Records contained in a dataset
****************************************

(* ===== verification/ShapeCandidates.v ===== *)
(** * ShapeCandidates: supertypes of sets of shapes
      (src/crates/shape_inference/src/supertype.rs)

    Every candidate is a shape that holds the values of all the shapes it
    replaces. *)

From S2P Require Import Prelude Ord BTreeMap Identifier Value Sorting Base32 IdV6 Document Validator Shape ShapeInference ShapeMultiset ShapeMerge ShapeUnion.

Local Open Scope Z_scope.

Lemma evals_fold_inv {St A} (F : nat -> St -> A -> outcome unit St) (I : list A -> St -> Prop) l s :
  I [] s ->
  (forall pre x post s, l = pre ++ x :: post -> I pre s -> exists s', evals (fun n => F n s x) (Ret s') /\ I (pre ++ [x]) s') ->
  exists s', evals (E := unit) (fun n => foldM (E := unit) (F n) s l) (Ret s') /\ I l s'.
Proof.
  intros H0 Hstep. destruct (decides_fold F (fun _ => true) I l s H0) as [[Hb _]|[_ Hr]]; [|exfalso|exact Hr].
  - intros pre x post s0 Hl Hs. right. split; [done|by eapply Hstep].
  - apply not_true_iff_false in Hb. apply Hb, forallb_elem. done.
Qed.

(** ** The shapes at the indexes of a candidate *)

Lemma bfilter_ext {A} (p q : A -> bool) l : (forall x, x ∈ l -> p x = q x) -> bfilter p l = bfilter q l.
Proof.
  induction l as [|x l IH]; intros Hpq; [done|]. cbn [bfilter]. rewrite (Hpq x) by (by left). rewrite IH; [done|]. intros y Hy. apply Hpq. by right.
Qed.

Lemma bfilter_map {A B} (p : B -> bool) (f : A -> B) l : map f (bfilter (fun x => p (f x)) l) = bfilter p (map f l).
Proof. induction l as [|x l IH]; [done|]. cbn. destruct (p (f x)); cbn; by rewrite IH. Qed.

Lemma bfilter_split {A} (p : A -> bool) l : l ≡ₚ bfilter p l ++ bfilter (fun x => negb (p x)) l.
Proof. induction l as [|x l IH]; [done|]. cbn [bfilter]. destruct (p x); cbn [negb app]; [by rewrite <- IH|]. rewrite <- Permutation_middle. by rewrite <- IH. Qed.

Lemma elem_of_indexed {A} (l : list A) e : e ∈ imap pair l <-> l !! e.1 = Some e.2.
Proof.
  rewrite list_elem_of_lookup. split.
  - intros [i Hi]. rewrite list_lookup_imap in Hi. destruct (l !! i) as [x|] eqn:Hx; [|done]. cbn in Hi. injection Hi as <-. done.
  - intros Hl. exists e.1. rewrite list_lookup_imap, Hl. by destruct e.
Qed.

Lemma map_snd_indexed {A} (l : list A) : map snd (imap pair l) = l.
Proof.
  assert (Hg : forall k, map snd (imap (fun i (x : A) => ((k + i)%nat, x)) l) = l); [|apply (Hg 0%nat)].
  induction l as [|x l IH]; intros k; [done|]. cbn [imap map snd]. f_equal. rewrite <- (IH (S k)) at 2. f_equal. apply imap_ext. intros i y _. cbn. f_equal. lia.
Qed.

Section candidates.
Context `{ShapeConfig}.

Definition picked (p : ShapeEnum -> bool) (types : list Shape) : list Shape := bfilter (fun t : Shape => p t.1) types.
Definition others (p : ShapeEnum -> bool) (types : list Shape) : list Shape := bfilter (fun t : Shape => negb (p t.1)) types.

Lemma picked_indexed p types : map snd (bfilter (fun e : nat * Shape => p e.2.1) (imap pair types)) = picked p types.
Proof. unfold picked. rewrite <- (map_snd_indexed types) at 2. apply (bfilter_map (fun t : Shape => p t.1) snd). Qed.

Lemma indexes_where_length p types : length (indexes_where p types) = length (picked p types).
Proof. rewrite <- picked_indexed. unfold indexes_where. by rewrite !length_map. Qed.

Lemma elem_of_indexes p types i : i ∈ indexes_where p types <-> exists t, types !! i = Some t /\ p t.1 = true.
Proof.
  unfold indexes_where. rewrite list_elem_of_fmap. split.
  - intros (e & -> & He). apply elem_of_bfilter in He as [He%elem_of_indexed Hp]. by exists e.2.
  - intros (t & Ht & Hp). exists (i, t). split; [done|]. apply elem_of_bfilter. split; [by apply elem_of_indexed|done].
Qed.

Lemma values_at_where p types : values_at types (indexes_where p types) = total_values (picked p types).
Proof.
  unfold values_at. f_equal. rewrite <- picked_indexed. unfold indexes_where.
  assert (Hin : forall e, e ∈ bfilter (fun e : nat * Shape => p e.2.1) (imap pair types) -> types !! e.1 = Some e.2).
  { intros e [He _]%elem_of_bfilter. by apply elem_of_indexed. }
  revert Hin. generalize (bfilter (fun e : nat * Shape => p e.2.1) (imap pair types)). intros l. induction l as [|e l IH]; intros Hin; [done|].
  cbn [map flat_map]. rewrite (Hin e) by (by left). cbn [app]. f_equal. apply IH. intros e' He'. apply Hin. by right.
Qed.

Lemma without_where p types : without_indexes types (indexes_where p types) = others p types.
Proof.
  unfold without_indexes, others. transitivity (bfilter (fun t : Shape => negb (p t.1)) (map snd (imap pair types))); [|by rewrite map_snd_indexed]. rewrite <- (bfilter_map (fun t : Shape => negb (p t.1)) snd). f_equal.
  apply bfilter_ext. intros e He%elem_of_indexed. f_equal. apply eq_true_iff_eq. rewrite bool_decide_eq_true, elem_of_indexes. split; [|intros Hp; by exists e.2].
  intros (t & Ht & Hp). congruence.
Qed.

Lemma picked_HoldAll p types ws : HoldAll types ws -> exists pv rv, HoldAll (picked p types) pv /\ HoldAll (others p types) rv /\ ws ≡ₚ pv ++ rv.
Proof. intros Hw. apply HoldAll_app. apply (HoldAll_perm types _ ws); [|done|done]. apply bfilter_split. Qed.

Lemma HoldAll_total us vs : HoldAll us vs -> total_values us = zlen vs.
Proof.
  revert vs. induction us as [|u us IH]; intros vs Hu; [by rewrite (HoldAll_nil_inv vs Hu)|].
  apply HoldAll_cons in Hu as (p & ws & _ & (Hn & _) & Hw & Hv). cbn [total_values foldr]. change (foldr _ 0 us) with (total_values us).
  rewrite (IH ws Hw), Hn. unfold zlen. rewrite (Permutation_length Hv), length_app. lia.
Qed.

Lemma HoldAll_texts us vs : HoldAll us vs -> texts vs.
Proof.
  revert vs. induction us as [|u us IH]; intros vs Hu; [rewrite (HoldAll_nil_inv vs Hu); constructor|].
  apply HoldAll_cons in Hu as (p & ws & _ & (_ & _ & Hp) & Hw & Hv). apply (texts_perm (p ++ ws)); [done|]. apply Forall_app. split; [done|]. by apply IH.
Qed.

Lemma HoldAll_ne us vs : HoldAll us vs -> (1 <= length us)%nat -> vs <> [].
Proof.
  intros Hu Hl. destruct us as [|u us]; [cbn in Hl; lia|]. apply HoldAll_cons in Hu as (p & ws & Hne & _ & _ & Hv). intros ->. apply Permutation_nil_l in Hv. by destruct p.
Qed.

(** A candidate that replaces the shapes that satisfy [p]: there is none under
    the condition [N], and it satisfies [Q]. *)
Definition cand_ok (d : nat) (p : ShapeEnum -> bool) (types : list Shape) (N : Prop) (Q : Shape -> Prop) (c : nat -> outcome unit (option (Shape * list nat))) : Prop :=
  forall pv, HoldAll (picked p types) pv ->
  (evals c (Ret None) /\ N) \/
  exists y, evals c (Ret (Some (y, indexes_where p types))) /\ Holds y pv /\ small d y /\ Q y /\ (2 <= length (picked p types))%nat.

Definition few (p : ShapeEnum -> bool) (types : list Shape) : Prop := (length (picked p types) < 2)%nat.

(** ** Leaves *)

Lemma leaf_candidate_ok d variant p types :
  match variant with SArray _ | SObject _ | SRecord _ _ | SUnion _ | SNever | SUnknown => False | _ => True end ->
  (forall s, p s = true -> is_subtype s variant = true) -> cand_ok d p types (few p types) (fun y => y.1 = variant) (fun _ => leaf_candidate variant p types).
Proof.
  intros Hleaf Hp pv Hv. unfold leaf_candidate. rewrite indexes_where_length, values_at_where. destruct (Nat.ltb_spec (length (picked p types)) 2); [left; split; [by apply evals_eq|done]|].
  right. exists (variant, total_values (picked p types)). assert (HH : Holds (variant, total_values (picked p types)) pv).
  { split_and!; cbn [fst snd]; [by apply HoldAll_total| |by eapply HoldAll_texts].
    assert (Hall : Forall (fun v => contains variant v = true) pv).
    { rewrite Forall_forall. intros v Hin. destruct Hv as (parts & Hpp & Hf). rewrite Hpp in Hin. apply list_elem_of_In, in_concat in Hin as (q & Hq%list_elem_of_In & Hin%list_elem_of_In).
      apply list_elem_of_lookup in Hq as [i Hi]. destruct (Forall2_lookup_r _ _ _ _ _ Hf Hi) as (u & Hu & _ & _ & Hh & Ht). apply list_elem_of_lookup_2, elem_of_bfilter in Hu as [_ Hu].
      apply (is_subtype_ok u.1); [apply wf_leaf; by destruct variant| |by apply Hp|by eapply holds_contains]. unfold texts in Ht. rewrite Forall_forall in Ht. by apply Ht. }
    pose proof (HoldAll_ne _ _ Hv ltac:(lia)) as Hne. by destruct variant. }
  split; [|split; [done|split; [split|done]]].
  - apply evals_eq. intros _. by rewrite (shape_new_ok _ _ _ HH).
  - by destruct variant.
  - destruct variant; try done; cbn; lia.
Qed.

Lemma float_subtypes s : is_float s = true -> is_subtype s SFloat64 = true.
Proof. rewrite is_subtype_equation. by destruct s. Qed.

Lemma string_subtypes s : is_string_shape s = true -> is_subtype s SString = true.
Proof. rewrite is_subtype_equation. by destruct s. Qed.

Lemma field_name_subtypes s : is_field_name_shape s = true -> is_subtype s SFieldName = true.
Proof. rewrite is_subtype_equation. by destruct s. Qed.

Lemma id_subtypes n s : bool_decide (id_table s = Some n) = true -> is_subtype s (SId n) = true.
Proof.
  rewrite bool_decide_eq_true, is_subtype_equation. destruct s; try done; cbn; [|intros [= ->]; lia]. destruct (decode literal) as [i|e|]; [|done..]. intros [= ->]. lia.
Qed.

Lemma unknown_candidate_ok types ws : HoldAll types ws ->
  (forall o : nat, unknown_candidate types = Ret (Some ((SUnknown, total_values types), indexes_where (fun _ => true) types))) /\ Holds (SUnknown, total_values types) ws.
Proof.
  intros Hw. assert (HH : Holds (SUnknown, total_values types) ws) by (split_and!; [by apply HoldAll_total|done|by eapply HoldAll_texts]).
  split; [|done]. intros _. unfold unknown_candidate. rewrite (shape_new_ok _ _ _ HH). cbn [obind]. do 4 f_equal. unfold indexes_where.
  rewrite bfilter_all by done. clear. assert (Hg : forall k, seq k (length types) = map fst (imap (fun i (x : Shape) => ((k + i)%nat, x)) types)); [|apply (Hg 0%nat)].
  induction types as [|x types IH]; intros k; [done|]. cbn [length seq imap map fst]. f_equal; [lia|]. rewrite (IH (S k)). f_equal. apply imap_ext. intros i y _. cbn. f_equal. lia.
Qed.

(** ** Candidates with parts *)

Definition fieldy (u : Shape) : Prop := is_subtype u.1 SFieldName = true.
Definition smaller (d : nat) (u : Shape) : Prop := plain u.1 /\ (depth u.1 < d)%nat.

(** The builders of smaller unions, and that shapes can be pushed into them. *)
Definition builder (d : nat) (us : list Shape) (ws : list ConvexValue) : Prop :=
  Builds us ws /\ Forall (smaller d) us /\ (length us <= MAX_UNION_LENGTH)%nat.
Definition push_lt (d : nat) : Prop := forall us ws x xs, builder d us ws -> (depth x.1 < d)%nat -> Holds x xs ->
  exists us', evals (fun n => op_push (ops_of n) us x) (Ret us') /\ builder d us' (xs ++ ws) /\ (Forall fieldy us -> fieldy x -> Forall fieldy us').

Lemma builder_nil d : builder d [] [].
Proof. split; [split; [done|split; [constructor|apply HoldAll_nil]]|split; [constructor|cbn; lia]]. Qed.

Lemma builder_perm d us ws ws' : ws ≡ₚ ws' -> builder d us ws -> builder d us ws'.
Proof. intros Hw (Hb & Hs & Hl). split_and!; [by eapply Builds_perm|done|done]. Qed.

Lemma builder_build d us ws : builder d us ws -> (0 < d)%nat ->
  exists s, build us = Ret s /\ Holds s ws /\ (depth s.1 < d)%nat /\ (Forall fieldy us -> fieldy s).
Proof.
  intros (Hb & Hs & Hl) Hd. destruct (build_ok us ws Hb Hl) as (s & Hbu & Hh & Hds & Hf). exists s. split_and!; [done|done| |].
  - assert (Hm : (nmax (map (fun u : Shape => depth u.1) us) < d)%nat); [|lia]. clear -Hs Hd. induction Hs as [|u us [_ Hu] _ IH]; [done|]. unfold nmax in *. cbn in *. lia.
  - rewrite Forall_forall. apply Hf.
Qed.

****************************************

Could you restate word for word the lines above from the one containing "intros Hw. assert" through the one containing "(** The builders", both included, and nothing else?

:: EXERCISE OUTPUT ::
  intros Hw. assert (HH : Holds (SUnknown, total_values types) ws) by (split_and!; [by apply HoldAll_total|done|by eapply HoldAll_texts]).
  split; [|done]. intros _. unfold unknown_candidate. rewrite (shape_new_ok _ _ _ HH). cbn [obind]. do 4 f_equal. unfold indexes_where.
  rewrite bfilter_all by done. clear. assert (Hg : forall k, seq k (length types) = map fst (imap (fun i (x : Shape) => ((k + i)%nat, x)) types)); [|apply (Hg 0%nat)].
  induction types as [|x types IH]; intros k; [done|]. cbn [length seq imap map fst]. f_equal; [lia|]. rewrite (IH (S k)). f_equal. apply imap_ext. intros i y _. cbn. f_equal. lia.
Qed.

(** ** Candidates with parts *)

Definition fieldy (u : Shape) : Prop := is_subtype u.1 SFieldName = true.
Definition smaller (d : nat) (u : Shape) : Prop := plain u.1 /\ (depth u.1 < d)%nat.

(** The builders of smaller unions, and that shapes can be pushed into them. *)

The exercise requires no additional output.